* [EXERCISE]: In the entries that follow, the lines from the one with "if (dim1 x =? rows p) && (dim2 x =? cols p)" through the one with "(** [mask == 0] *)" are the ones to write out, exactly and with both ends included. Nothing else should appear.

* [DATA SUPPLIED]:
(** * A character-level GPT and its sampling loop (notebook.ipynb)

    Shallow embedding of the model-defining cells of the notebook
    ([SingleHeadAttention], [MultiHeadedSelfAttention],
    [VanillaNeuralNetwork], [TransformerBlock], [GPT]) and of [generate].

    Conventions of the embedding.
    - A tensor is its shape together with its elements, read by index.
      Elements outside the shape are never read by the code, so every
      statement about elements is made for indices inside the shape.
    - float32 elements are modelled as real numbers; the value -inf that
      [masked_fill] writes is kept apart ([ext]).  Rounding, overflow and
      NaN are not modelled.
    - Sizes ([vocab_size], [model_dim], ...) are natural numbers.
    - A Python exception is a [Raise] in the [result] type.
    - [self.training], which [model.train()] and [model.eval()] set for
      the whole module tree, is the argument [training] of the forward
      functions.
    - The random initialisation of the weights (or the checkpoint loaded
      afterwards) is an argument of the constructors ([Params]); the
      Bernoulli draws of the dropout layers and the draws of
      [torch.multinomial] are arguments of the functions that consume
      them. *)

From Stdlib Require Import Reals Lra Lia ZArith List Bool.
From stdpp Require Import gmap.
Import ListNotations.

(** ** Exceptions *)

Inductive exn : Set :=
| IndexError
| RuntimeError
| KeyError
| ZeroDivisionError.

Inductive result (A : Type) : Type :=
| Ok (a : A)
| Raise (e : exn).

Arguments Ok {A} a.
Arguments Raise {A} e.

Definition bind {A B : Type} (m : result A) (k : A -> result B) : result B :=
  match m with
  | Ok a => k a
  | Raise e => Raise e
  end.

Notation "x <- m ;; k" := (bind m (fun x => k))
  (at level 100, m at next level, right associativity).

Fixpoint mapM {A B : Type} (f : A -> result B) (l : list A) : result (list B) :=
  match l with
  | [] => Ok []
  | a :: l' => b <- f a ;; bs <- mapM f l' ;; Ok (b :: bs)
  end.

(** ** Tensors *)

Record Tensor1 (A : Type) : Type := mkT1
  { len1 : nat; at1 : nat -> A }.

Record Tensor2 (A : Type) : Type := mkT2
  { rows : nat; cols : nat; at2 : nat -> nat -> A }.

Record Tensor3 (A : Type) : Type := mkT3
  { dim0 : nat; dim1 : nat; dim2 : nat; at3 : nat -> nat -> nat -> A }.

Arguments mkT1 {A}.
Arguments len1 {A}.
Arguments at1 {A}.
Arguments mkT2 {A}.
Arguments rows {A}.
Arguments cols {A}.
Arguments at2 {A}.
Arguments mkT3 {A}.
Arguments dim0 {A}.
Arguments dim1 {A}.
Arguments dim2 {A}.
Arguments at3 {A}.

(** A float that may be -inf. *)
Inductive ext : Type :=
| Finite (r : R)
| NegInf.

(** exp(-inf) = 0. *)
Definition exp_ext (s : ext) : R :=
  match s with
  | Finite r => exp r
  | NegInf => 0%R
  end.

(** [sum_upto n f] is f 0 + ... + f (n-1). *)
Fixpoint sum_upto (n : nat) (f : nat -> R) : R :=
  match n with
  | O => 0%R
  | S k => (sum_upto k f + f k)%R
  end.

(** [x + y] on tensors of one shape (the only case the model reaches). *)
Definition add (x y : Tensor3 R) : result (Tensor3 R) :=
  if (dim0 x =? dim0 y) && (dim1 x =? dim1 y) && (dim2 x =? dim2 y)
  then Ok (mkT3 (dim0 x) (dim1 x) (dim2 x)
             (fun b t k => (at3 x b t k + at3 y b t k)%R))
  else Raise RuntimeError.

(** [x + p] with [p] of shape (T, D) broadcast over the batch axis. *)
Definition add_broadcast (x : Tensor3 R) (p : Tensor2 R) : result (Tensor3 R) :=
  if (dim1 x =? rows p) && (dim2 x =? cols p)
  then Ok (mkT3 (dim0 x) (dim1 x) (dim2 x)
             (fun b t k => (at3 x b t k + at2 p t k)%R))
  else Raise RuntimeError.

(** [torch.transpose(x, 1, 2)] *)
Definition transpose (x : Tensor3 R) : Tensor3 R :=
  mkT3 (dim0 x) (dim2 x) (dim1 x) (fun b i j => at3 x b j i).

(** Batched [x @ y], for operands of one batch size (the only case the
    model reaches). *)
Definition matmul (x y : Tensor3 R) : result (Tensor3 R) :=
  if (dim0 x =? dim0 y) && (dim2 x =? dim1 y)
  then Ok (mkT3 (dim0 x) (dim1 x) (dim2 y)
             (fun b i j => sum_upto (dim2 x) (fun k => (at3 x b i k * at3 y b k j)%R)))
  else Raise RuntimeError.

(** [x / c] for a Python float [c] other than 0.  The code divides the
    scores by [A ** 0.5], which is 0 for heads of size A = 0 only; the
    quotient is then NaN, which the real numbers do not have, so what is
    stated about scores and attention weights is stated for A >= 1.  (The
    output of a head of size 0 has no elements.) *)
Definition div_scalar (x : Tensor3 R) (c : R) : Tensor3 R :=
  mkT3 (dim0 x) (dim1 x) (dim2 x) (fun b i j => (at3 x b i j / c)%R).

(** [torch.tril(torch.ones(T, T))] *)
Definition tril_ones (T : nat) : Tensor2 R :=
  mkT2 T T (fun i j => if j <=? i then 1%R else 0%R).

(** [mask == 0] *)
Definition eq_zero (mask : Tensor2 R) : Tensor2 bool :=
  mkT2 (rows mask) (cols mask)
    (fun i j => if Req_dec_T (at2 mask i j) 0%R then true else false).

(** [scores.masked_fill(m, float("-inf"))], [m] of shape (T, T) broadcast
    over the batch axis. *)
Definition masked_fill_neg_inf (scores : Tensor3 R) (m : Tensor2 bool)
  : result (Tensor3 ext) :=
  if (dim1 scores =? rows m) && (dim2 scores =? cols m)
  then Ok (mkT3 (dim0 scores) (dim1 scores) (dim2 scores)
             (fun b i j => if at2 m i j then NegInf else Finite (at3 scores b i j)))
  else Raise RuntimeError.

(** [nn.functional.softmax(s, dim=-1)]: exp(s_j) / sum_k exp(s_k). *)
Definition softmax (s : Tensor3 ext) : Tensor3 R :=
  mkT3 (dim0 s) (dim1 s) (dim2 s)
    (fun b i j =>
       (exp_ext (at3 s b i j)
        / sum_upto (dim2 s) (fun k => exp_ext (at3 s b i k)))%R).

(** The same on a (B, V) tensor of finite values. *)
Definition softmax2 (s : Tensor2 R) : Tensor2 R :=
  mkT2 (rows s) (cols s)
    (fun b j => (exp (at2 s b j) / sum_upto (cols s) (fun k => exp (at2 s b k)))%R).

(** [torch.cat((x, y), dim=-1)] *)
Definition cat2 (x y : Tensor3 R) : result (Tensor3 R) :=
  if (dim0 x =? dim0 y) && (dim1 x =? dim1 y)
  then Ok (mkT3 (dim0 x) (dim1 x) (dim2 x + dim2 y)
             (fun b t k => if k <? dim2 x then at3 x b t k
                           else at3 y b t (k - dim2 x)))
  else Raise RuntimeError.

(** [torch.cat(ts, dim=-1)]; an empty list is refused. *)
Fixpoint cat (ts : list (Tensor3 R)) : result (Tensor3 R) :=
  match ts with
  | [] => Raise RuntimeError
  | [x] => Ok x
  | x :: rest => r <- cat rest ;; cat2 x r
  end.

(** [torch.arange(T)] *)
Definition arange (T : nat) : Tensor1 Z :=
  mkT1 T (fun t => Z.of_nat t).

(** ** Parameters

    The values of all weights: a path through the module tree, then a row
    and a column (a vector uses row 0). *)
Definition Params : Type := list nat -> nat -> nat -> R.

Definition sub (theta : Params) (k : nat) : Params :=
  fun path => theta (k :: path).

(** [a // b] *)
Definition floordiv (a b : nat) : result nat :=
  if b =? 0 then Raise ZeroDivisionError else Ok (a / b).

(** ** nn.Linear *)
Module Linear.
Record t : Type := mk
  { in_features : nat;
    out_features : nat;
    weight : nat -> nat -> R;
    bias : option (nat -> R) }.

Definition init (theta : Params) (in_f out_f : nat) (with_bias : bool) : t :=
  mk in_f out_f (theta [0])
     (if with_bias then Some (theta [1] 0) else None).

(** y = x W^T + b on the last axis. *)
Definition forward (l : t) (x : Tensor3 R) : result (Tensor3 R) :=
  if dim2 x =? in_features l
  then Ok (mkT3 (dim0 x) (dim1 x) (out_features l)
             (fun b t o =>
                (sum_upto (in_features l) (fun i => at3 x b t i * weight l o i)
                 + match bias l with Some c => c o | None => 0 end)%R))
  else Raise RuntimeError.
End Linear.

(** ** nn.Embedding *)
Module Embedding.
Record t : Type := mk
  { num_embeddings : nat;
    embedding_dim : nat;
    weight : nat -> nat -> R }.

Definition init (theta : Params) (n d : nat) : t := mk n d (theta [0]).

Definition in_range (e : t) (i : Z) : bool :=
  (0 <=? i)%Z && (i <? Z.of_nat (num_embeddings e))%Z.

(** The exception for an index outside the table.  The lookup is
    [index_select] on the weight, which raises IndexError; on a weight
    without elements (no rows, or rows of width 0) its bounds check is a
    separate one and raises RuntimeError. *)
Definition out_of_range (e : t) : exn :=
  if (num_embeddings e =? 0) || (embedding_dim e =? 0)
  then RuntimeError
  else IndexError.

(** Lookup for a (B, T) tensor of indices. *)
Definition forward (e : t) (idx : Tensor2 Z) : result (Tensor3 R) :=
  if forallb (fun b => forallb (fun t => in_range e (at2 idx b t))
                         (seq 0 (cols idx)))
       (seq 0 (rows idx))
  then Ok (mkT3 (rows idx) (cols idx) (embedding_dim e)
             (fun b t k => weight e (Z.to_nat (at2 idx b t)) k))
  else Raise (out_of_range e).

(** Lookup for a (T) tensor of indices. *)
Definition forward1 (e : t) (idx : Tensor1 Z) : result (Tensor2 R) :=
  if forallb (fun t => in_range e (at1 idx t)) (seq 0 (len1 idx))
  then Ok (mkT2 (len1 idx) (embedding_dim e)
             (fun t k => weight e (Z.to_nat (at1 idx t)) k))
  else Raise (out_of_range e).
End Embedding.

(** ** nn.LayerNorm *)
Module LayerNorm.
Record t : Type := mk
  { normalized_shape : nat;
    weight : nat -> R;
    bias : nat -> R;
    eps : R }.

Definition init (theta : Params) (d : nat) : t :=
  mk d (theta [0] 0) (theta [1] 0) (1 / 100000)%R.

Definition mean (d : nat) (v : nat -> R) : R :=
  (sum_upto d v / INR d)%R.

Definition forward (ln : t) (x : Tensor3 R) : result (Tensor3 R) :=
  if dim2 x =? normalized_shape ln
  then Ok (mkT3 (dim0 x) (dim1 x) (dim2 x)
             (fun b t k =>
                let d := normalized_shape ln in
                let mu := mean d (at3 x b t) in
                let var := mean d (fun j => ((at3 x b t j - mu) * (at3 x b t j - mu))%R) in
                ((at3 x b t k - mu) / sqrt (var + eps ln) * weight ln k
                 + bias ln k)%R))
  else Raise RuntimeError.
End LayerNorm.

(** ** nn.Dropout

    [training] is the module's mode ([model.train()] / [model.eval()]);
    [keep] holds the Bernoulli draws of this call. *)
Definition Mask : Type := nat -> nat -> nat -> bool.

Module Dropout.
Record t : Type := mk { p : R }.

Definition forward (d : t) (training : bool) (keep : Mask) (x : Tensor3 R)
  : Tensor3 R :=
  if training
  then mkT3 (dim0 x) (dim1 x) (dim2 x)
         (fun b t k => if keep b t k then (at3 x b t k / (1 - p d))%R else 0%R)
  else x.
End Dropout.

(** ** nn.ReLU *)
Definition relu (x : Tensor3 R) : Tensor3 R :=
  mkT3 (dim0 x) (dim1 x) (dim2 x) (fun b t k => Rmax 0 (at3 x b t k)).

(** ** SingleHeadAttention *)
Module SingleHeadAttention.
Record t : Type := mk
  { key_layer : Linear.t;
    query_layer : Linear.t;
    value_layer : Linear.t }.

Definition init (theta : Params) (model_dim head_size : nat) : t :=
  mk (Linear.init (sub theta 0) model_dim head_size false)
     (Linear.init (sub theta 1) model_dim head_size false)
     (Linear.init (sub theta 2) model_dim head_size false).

--

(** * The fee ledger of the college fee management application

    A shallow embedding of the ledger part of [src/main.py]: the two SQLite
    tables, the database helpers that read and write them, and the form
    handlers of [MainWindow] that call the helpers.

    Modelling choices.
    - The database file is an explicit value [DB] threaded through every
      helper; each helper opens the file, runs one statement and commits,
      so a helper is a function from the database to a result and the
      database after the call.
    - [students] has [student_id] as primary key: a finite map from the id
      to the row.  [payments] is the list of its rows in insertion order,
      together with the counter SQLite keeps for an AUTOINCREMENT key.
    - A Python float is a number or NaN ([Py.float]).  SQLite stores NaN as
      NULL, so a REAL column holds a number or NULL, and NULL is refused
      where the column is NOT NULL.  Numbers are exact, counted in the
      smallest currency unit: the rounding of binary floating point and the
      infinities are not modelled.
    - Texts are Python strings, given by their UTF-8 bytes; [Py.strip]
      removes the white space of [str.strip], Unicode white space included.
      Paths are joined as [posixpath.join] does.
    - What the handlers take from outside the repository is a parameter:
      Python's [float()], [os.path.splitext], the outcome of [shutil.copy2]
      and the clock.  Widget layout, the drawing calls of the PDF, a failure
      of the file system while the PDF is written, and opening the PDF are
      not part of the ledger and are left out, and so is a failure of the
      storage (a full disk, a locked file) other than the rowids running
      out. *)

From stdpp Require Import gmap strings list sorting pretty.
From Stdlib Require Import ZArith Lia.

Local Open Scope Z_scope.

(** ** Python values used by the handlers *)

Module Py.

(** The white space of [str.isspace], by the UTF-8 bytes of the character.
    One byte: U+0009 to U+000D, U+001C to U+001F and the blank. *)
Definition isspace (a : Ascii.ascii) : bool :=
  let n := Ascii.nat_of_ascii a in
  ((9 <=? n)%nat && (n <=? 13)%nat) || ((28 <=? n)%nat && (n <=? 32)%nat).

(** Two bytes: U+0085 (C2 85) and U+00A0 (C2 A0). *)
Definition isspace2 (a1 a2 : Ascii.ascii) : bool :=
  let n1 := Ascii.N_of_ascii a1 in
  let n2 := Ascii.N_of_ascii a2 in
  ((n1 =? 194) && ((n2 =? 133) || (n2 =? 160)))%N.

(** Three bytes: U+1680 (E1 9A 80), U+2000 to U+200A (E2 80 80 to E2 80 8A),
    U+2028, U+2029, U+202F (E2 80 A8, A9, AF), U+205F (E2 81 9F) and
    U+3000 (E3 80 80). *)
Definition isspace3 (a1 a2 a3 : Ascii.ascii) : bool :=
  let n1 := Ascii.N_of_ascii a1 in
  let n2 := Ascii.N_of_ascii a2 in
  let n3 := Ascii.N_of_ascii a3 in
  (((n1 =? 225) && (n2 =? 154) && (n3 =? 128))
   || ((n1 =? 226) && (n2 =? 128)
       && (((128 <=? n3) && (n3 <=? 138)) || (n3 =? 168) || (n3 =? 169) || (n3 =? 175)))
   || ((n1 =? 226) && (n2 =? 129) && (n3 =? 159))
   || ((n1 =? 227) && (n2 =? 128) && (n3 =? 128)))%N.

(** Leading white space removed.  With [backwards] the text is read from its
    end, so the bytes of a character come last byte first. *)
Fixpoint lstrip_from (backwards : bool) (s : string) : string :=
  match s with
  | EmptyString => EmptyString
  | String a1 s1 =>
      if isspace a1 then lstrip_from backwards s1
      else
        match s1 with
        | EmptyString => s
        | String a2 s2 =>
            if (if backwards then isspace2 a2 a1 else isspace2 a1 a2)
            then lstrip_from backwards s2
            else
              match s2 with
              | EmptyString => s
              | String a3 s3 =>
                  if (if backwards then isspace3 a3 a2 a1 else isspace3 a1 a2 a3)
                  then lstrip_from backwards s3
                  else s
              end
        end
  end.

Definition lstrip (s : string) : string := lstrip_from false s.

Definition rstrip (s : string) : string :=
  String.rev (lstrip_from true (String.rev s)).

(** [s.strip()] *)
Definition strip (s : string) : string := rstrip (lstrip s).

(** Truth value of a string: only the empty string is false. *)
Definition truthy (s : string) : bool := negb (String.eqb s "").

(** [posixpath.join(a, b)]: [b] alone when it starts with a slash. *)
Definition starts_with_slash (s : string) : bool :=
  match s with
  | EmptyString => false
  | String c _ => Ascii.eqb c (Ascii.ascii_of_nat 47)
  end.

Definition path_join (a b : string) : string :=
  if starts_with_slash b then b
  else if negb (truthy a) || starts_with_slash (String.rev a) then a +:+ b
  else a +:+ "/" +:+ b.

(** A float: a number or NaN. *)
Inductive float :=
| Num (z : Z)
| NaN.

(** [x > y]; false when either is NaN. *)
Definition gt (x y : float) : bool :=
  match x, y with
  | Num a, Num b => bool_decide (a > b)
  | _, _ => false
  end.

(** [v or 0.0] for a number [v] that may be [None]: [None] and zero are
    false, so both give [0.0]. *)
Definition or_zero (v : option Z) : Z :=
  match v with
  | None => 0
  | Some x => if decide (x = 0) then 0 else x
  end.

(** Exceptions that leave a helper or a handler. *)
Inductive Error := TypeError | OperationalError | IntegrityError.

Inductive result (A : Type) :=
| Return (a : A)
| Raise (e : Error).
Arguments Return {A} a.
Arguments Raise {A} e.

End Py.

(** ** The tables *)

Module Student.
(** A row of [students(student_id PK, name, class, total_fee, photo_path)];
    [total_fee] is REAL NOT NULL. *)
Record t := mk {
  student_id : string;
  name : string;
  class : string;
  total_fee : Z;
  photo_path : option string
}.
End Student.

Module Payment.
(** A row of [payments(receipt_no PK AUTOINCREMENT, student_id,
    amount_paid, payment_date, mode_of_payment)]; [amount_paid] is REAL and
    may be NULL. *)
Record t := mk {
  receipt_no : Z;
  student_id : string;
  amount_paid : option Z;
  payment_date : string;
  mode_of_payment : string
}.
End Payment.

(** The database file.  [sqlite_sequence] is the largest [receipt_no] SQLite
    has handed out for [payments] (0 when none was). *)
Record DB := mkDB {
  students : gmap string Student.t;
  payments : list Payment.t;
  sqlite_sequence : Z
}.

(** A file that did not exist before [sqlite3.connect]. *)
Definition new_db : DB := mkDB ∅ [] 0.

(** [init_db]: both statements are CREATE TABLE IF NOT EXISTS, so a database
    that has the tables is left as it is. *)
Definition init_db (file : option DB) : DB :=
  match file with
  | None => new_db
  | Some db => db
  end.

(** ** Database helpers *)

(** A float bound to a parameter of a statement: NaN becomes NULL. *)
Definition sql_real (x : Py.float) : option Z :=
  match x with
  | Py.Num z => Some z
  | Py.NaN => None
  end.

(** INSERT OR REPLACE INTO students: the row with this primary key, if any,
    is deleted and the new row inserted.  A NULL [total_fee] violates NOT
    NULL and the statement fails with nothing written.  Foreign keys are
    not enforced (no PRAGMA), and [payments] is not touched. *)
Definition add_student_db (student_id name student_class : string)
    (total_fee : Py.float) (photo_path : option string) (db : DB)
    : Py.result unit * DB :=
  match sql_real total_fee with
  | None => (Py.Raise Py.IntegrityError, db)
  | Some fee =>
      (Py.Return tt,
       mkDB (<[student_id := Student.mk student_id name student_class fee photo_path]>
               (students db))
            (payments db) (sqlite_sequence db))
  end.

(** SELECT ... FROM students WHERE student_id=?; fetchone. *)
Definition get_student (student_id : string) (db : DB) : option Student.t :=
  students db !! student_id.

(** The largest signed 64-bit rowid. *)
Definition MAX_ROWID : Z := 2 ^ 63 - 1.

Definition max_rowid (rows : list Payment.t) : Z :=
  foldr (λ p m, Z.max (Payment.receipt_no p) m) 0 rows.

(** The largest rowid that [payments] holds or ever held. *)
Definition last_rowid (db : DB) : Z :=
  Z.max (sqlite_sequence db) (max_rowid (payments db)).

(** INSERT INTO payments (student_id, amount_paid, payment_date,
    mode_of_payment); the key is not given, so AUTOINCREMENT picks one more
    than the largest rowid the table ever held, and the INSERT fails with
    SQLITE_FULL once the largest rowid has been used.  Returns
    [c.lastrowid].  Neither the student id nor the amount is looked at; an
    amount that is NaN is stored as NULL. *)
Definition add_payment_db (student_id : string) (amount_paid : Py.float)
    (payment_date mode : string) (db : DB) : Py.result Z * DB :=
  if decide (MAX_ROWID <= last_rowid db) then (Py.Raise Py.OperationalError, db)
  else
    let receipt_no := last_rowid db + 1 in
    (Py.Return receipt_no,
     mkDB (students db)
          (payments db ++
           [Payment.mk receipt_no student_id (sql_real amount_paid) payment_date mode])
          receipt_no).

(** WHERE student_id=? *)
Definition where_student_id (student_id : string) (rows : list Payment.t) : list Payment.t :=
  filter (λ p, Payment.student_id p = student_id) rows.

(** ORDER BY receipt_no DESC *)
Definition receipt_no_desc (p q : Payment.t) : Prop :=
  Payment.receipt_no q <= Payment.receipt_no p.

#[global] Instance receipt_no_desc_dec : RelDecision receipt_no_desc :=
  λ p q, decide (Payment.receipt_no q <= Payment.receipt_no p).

* [THE COMPLETED TASK]:
  if (dim1 x =? rows p) && (dim2 x =? cols p)
  then Ok (mkT3 (dim0 x) (dim1 x) (dim2 x)
             (fun b t k => (at3 x b t k + at2 p t k)%R))
  else Raise RuntimeError.

(** [torch.transpose(x, 1, 2)] *)
Definition transpose (x : Tensor3 R) : Tensor3 R :=
  mkT3 (dim0 x) (dim2 x) (dim1 x) (fun b i j => at3 x b j i).

(** Batched [x @ y], for operands of one batch size (the only case the
    model reaches). *)
Definition matmul (x y : Tensor3 R) : result (Tensor3 R) :=
  if (dim0 x =? dim0 y) && (dim2 x =? dim1 y)
  then Ok (mkT3 (dim0 x) (dim1 x) (dim2 y)
             (fun b i j => sum_upto (dim2 x) (fun k => (at3 x b i k * at3 y b k j)%R)))
  else Raise RuntimeError.

(** [x / c] for a Python float [c] other than 0.  The code divides the
    scores by [A ** 0.5], which is 0 for heads of size A = 0 only; the
    quotient is then NaN, which the real numbers do not have, so what is
    stated about scores and attention weights is stated for A >= 1.  (The
    output of a head of size 0 has no elements.) *)
Definition div_scalar (x : Tensor3 R) (c : R) : Tensor3 R :=
  mkT3 (dim0 x) (dim1 x) (dim2 x) (fun b i j => (at3 x b i j / c)%R).

(** [torch.tril(torch.ones(T, T))] *)
Definition tril_ones (T : nat) : Tensor2 R :=
  mkT2 T T (fun i j => if j <=? i then 1%R else 0%R).

(** [mask == 0] *)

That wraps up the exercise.